(Data listing)
(** ** Lemmas: actions and rules *)

Section ActionLemmas.
Context {number : Type} `{JsonOps number} `{Payloads number} `{Decoders} `{HeaderOps} `{UrlOps}.

(** An action that does not succeed changes nothing. *)
Definition keeps {S} (s : S) (a : action_result S) : Prop := a.2 ≠ Ok success → a.1.1 = s.

Lemma keeps_same {S} (s : S) es res : keeps s (s, es, res).
Proof. done. Qed.

Lemma keeps_success {S} (s s' : S) es : keeps s (s', es, Ok success).
Proof. by intros []. Qed.

Lemma keeps_parse {S A} (parse : value number → result A str) id t p (s : S) (k : A → action_result S) :
  (∀ a, keeps s (k a)) →
  keeps s match parse_payload parse id t p with Err e => (s, [], Err e) | Ok a => k a end.
Proof. intros Hk. by destruct (parse_payload parse id t p). Qed.

#[local] Hint Resolve keeps_same keeps_success : core.

Lemma request_body_keeps p r h2 seq : keeps r (apply_request_body p r h2 seq).
Proof.
  unfold apply_request_body. destruct (negb _); [done|]. destruct h2; [done|].
  destruct (if eq_ignore_ascii_case _ _ then _ else _) as [[b es]|e]; auto.
Qed.

Lemma response_body_keeps p r h2 seq : keeps r (apply_response_body p r h2 seq).
Proof.
  unfold apply_response_body. destruct (negb _); [done|]. destruct h2; [done|].
  destruct (if eq_ignore_ascii_case _ _ then _ else _) as [[b es]|e]; auto.
Qed.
(End Data listing)
What needs to be done: Since only the number is needed, state how many lines of the listing contain the word "Proof".

Result below: 5